[[ DATA, beginning ]]

(** X4. A well-formed gray frame, [width * height] byte values tagged
    [mono8] or [grayscale], is shown with each value copied to the red,
    green and blue channels and alpha 255. *)
Theorem handleRawImage_gray_frame (now : Z) (w h : nat) (gs : list Z) (v : t) :
  Forall is_byte gs ->
  length gs = (w * h)%nat -> w <> 0%nat -> h <> 0%nat ->
  let shown := {| canvas_width := w; canvas_height := h;
                  pixels := gray_pixels gs |} in
  canvas (snd (handleRawImage now
                 {| width := w; height := h; encoding := "mono8";
                    data := Binary gs |} v)) = shown
  /\ canvas (snd (handleRawImage now
                    {| width := w; height := h; encoding := "grayscale";
                       data := Binary gs |} v)) = shown.
Proof.
  intros Hgs Hlen Hw Hh. cbv zeta.
  assert (Hfit : fit (w * h * 4) (gray_pixels gs) = gray_pixels gs).
  { apply fit_exact. rewrite length_gray_pixels. lia. }
  split.
  - etransitivity; [apply (handleRawImage_canvas now
                {| width := w; height := h; encoding := "mono8";
                   data := Binary gs |} v gs (gray_pixels gs))|];
      cbn [data width height encoding]; try done;
      first [ apply no_data_Binary; nia
            | by apply to_byteArray_bytes
            | by rewrite Hfit
            | unfold rgba_of; cbn; by rewrite rgba_of_mono8_gray ].
  - etransitivity; [apply (handleRawImage_canvas now
                {| width := w; height := h; encoding := "grayscale";
                   data := Binary gs |} v gs (gray_pixels gs))|];
      cbn [data width height encoding]; try done;
      first [ apply no_data_Binary; nia
            | by apply to_byteArray_bytes
            | by rewrite Hfit
            | unfold rgba_of; cbn; by rewrite rgba_of_mono8_gray ].
Qed.
(** * The blog server's query layer (tech-assignment-blog-server/index.mjs)

    A shallow embedding of the four Express handlers of [index.mjs]
    (GetAllCategories, GetPaginatedPosts, GetPaginatedPostsByCategory and
    GetPostById) over the module-level [posts] array, followed by the
    properties of the handlers.

    Modelling choices.

    - A post is a JavaScript object whose properties hold strings (the data
      model of the blog: id, uid, title, category, html, ... are all text).
      It is a finite map from property names to strings; an absent key is a
      property that reads as [undefined].
    - JavaScript strings are represented by their UTF-8 text.  [===] on two
      strings is then equality, and the JSON quoting below leaves every byte
      above 0x7F alone, as JSON.stringify does for every well-formed
      character outside ASCII.
    - [posts] is one array of objects shared by all requests.  The handlers
      receive references into it, and [delete post.html] acts on the shared
      object.  The store is the list of the objects' current contents, a
      reference is an index in it, and a handler is a state transformer on
      the store.
    - The route parameter [:page] reaches the arithmetic [(page - 1) * limit]
      through JavaScript's numeric coercion.  The handlers below take the
      number it denotes, an integer; the response echoes it. *)

From Stdlib Require Import ZArith Lia Ascii String.
From stdpp Require Import gmap strings list fin_maps pretty.

Local Open Scope Z_scope.

#[local] Set Warnings "-clear-no-such-hyp".

(** ** JavaScript primitives used by the handlers *)

Module Js.

(** Truthiness of what a property read returns: [undefined] and the empty
    string are falsy, every other string is truthy. *)
Definition truthy (v : option string) : bool :=
  match v with
  | None => false
  | Some s => negb (bool_decide (s = ""))
  end.

(** [a || b] where [b] is a string. *)
Definition or_else (a : option string) (b : string) : string :=
  match a with
  | Some s => if truthy a then s else b
  | None => b
  end.

(** [a === b] where [b] is a string: no coercion, [undefined] is not equal
    to any string. *)
Definition strict_eq (a : option string) (b : string) : bool :=
  bool_decide (a = Some b).

(** [Array.prototype.slice(start, end)] for integer arguments: a negative
    index counts from the end, and both bounds are clamped to the array. *)
Definition Array_slice {A} (a : list A) (start end_ : Z) : list A :=
  let len := Z.of_nat (length a) in
  let k := if decide (start < 0) then Z.max (len + start) 0
           else Z.min start len in
  let final := if decide (end_ < 0) then Z.max (len + end_) 0
               else Z.min end_ len in
  take (Z.to_nat (final - k)) (drop (Z.to_nat k) a).

(** [Math.ceil(a / b)] for a length [a] and a positive [b]. *)
Definition Math_ceil_div (a b : Z) : Z :=
  if decide (a mod b = 0) then a / b else a / b + 1.

(** [new Set(iterable)]: values are added in iteration order, a value
    already present is skipped, and the set iterates in insertion order.
    The set is represented by that iteration order. *)
Definition Set_add (s : list string) (v : string) : list string :=
  if bool_decide (v ∈ s) then s else s ++ [v].

Definition Set_new (iterable : list string) : list string :=
  foldl Set_add [] iterable.

(** [[...set]] *)
Definition spread (s : list string) : list string := s.

(** JSON.stringify on a string (QuoteJSONString): the text between double
    quotes, with the quote, the backslash and the control characters
    escaped. *)
Definition dquote : ascii := "034"%char.
Definition backslash : ascii := "092"%char.

Definition hex_digit (n : N) : ascii :=
  ascii_of_N (if (n <? 10)%N then 48 + n else 87 + n)%N.

Definition quote_char (c : ascii) : string :=
  let n := N_of_ascii c in
  if (n =? 8)%N then String backslash "b"
  else if (n =? 9)%N then String backslash "t"
  else if (n =? 10)%N then String backslash "n"
  else if (n =? 12)%N then String backslash "f"
  else if (n =? 13)%N then String backslash "r"
  else if (n =? 34)%N then String backslash (String dquote "")
  else if (n =? 92)%N then String backslash (String backslash "")
  else if (n <? 32)%N then
    String backslash
      (String "u" (String "0" (String "0"
        (String (hex_digit (n / 16)) (String (hex_digit (n mod 16)) "")))))
  else String c "".

Fixpoint quote_body (s : string) : string :=
  match s with
  | EmptyString => ""
  | String c s' => quote_char c +:+ quote_body s'
  end.

Definition QuoteJSONString (s : string) : string :=
  String dquote (quote_body s +:+ String dquote "").

(** [JSON.stringify(v)] for a property read: [undefined] gives
    [undefined]. *)
Definition JSON_stringify (v : option string) : option string :=
  QuoteJSONString <$> v.

End Js.

(** ** The post store and the handlers' monad *)

Abbreviation post := (gmap string string).

(** The contents of the objects of [posts], in the order of the dataset. *)
Abbreviation store := (list post).

(** A reference to an element of [posts]. *)
Abbreviation ref := nat.

(** A handler step: reads and updates the shared objects. *)
Definition M (A : Type) : Type := store → A * store.

Definition mret {A} (a : A) : M A := λ σ, (a, σ).

Definition mbind {A B} (m : M A) (k : A → M B) : M B :=
  λ σ, let '(a, σ') := m σ in k a σ'.

Notation "'let*' x ':=' m 'in' k" := (mbind m (λ x, k))
  (at level 10, x name, m at level 100, k at level 200, only parsing).

(** The array [posts]: one reference per stored object. *)
Definition get_posts : M (list ref) :=
  λ σ, (seq 0 (length σ), σ).

(** The current contents of the object behind a reference. *)
Definition deref (σ : store) (r : ref) : post := default ∅ (σ !! r).

(** [post.k] *)
Definition get_prop (σ : store) (r : ref) (k : string) : option string :=
  deref σ r !! k.

(** [delete post.html]: removes the property from the shared object. *)
Definition delete_html (r : ref) : M unit :=
  λ σ, (tt, alter (delete "html") r σ).

(** The callback [(post) => { delete post.html; return post; }]. *)
Definition strip_html (post : ref) : M ref :=
  let* _u := delete_html post in
  mret post.

(** [arr.map(f)] for a callback with effects, run left to right. *)
Fixpoint Array_mapM {A B} (f : A → M B) (arr : list A) : M (list B) :=
  match arr with
  | [] => mret []
  | x :: arr' =>
      let* y := f x in
      let* ys := Array_mapM f arr' in
      mret (y :: ys)
  end.

(** [arr.map(f)], [arr.filter(f)] and [arr.find(f)] for a callback that only
    reads the objects. *)
Definition Array_map {B} (f : store → ref → B) (arr : list ref) : M (list B) :=
  λ σ, (f σ <$> arr, σ).

Definition Array_filter (f : store → ref → bool) (arr : list ref)
  : M (list ref) :=
  λ σ, (List.filter (f σ) arr, σ).

Definition Array_find (f : store → ref → bool) (arr : list ref)
  : M (option ref) :=
  λ σ, (List.find (f σ) arr, σ).

(** ** Responses *)

(** The body of the two paginated responses;  [pg_category] is present on
    the category route only. *)
Record page_body := PageBody {
  pg_category : option string;
  pg_page : Z;
  pg_limit : Z;
  pg_totalPosts : Z;
  pg_totalPages : Z;
  pg_posts : list post
}.

Inductive body :=
| BCategories (categories : list string)
| BPage (b : page_body)
| BPost (p : post)
| BError (error : string).

Record response := Response { status : nat; payload : body }.

(** [res.json(v)] answers 200 with the serialisation of [v]; an object
    reached through a reference is serialised with the contents it has at
    that moment. *)
Definition res_json (b : body) : M response := mret (Response 200 b).

Definition serialise_posts (arr : list ref) : M (list post) :=
  Array_map deref arr.

(** ** The handlers *)

(** GET /categories *)
Definition GetAllCategories : M response :=
  let* posts := get_posts in
  let* names :=
    Array_map (λ σ post, Js.or_else (get_prop σ post "category")
                                    "Uncategorized") posts in
  let categories := Js.spread (Js.Set_new names) in
  res_json (BCategories categories).

(** GET /posts/page/:page.  The route matches a non-empty [:page] only, and
    a non-empty string is truthy: [req.params.page || 1] is the parameter. *)
Definition GetPaginatedPosts (page : Z) : M response :=
  let limit := 20 in
  let startIndex := (page - 1) * limit in
  let endIndex := startIndex + limit in
  let* posts := get_posts in
  let* paginatedPosts :=
    Array_mapM strip_html (Js.Array_slice posts startIndex endIndex) in
  let* out := serialise_posts paginatedPosts in
  res_json (BPage {| pg_category := None;
                     pg_page := page;
                     pg_limit := limit;
                     pg_totalPosts := Z.of_nat (length posts);
                     pg_totalPages :=
                       Js.Math_ceil_div (Z.of_nat (length posts)) limit;
                     pg_posts := out |}).

(** GET /posts/category/:category/page/:page *)
Definition GetPaginatedPostsByCategory (category : string) (page : Z)
  : M response :=
  let limit := 20 in
  let* posts := get_posts in
  let* filteredPosts :=
    Array_filter (λ σ post, Js.strict_eq (get_prop σ post "category") category)
                 posts in
  let startIndex := (page - 1) * limit in
  let endIndex := startIndex + limit in
  let paginatedPosts := Js.Array_slice filteredPosts startIndex endIndex in
  let* stripped := Array_mapM strip_html paginatedPosts in
  let* out := serialise_posts stripped in
  res_json (BPage {| pg_category := Some category;
                     pg_page := page;
                     pg_limit := limit;
                     pg_totalPosts := Z.of_nat (length filteredPosts);
                     pg_totalPages :=
                       Js.Math_ceil_div (Z.of_nat (length filteredPosts)) limit;
                     pg_posts := out |}).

[[ DATA, end ]]

» TASK REQUIREMENTS
Filter the entries above and keep only the lines with the word "take".

» WRITTEN ANSWER
      through JavaScript's numeric coercion.  The handlers below take the
  take (Z.to_nat (final - k)) (drop (Z.to_nat k) a).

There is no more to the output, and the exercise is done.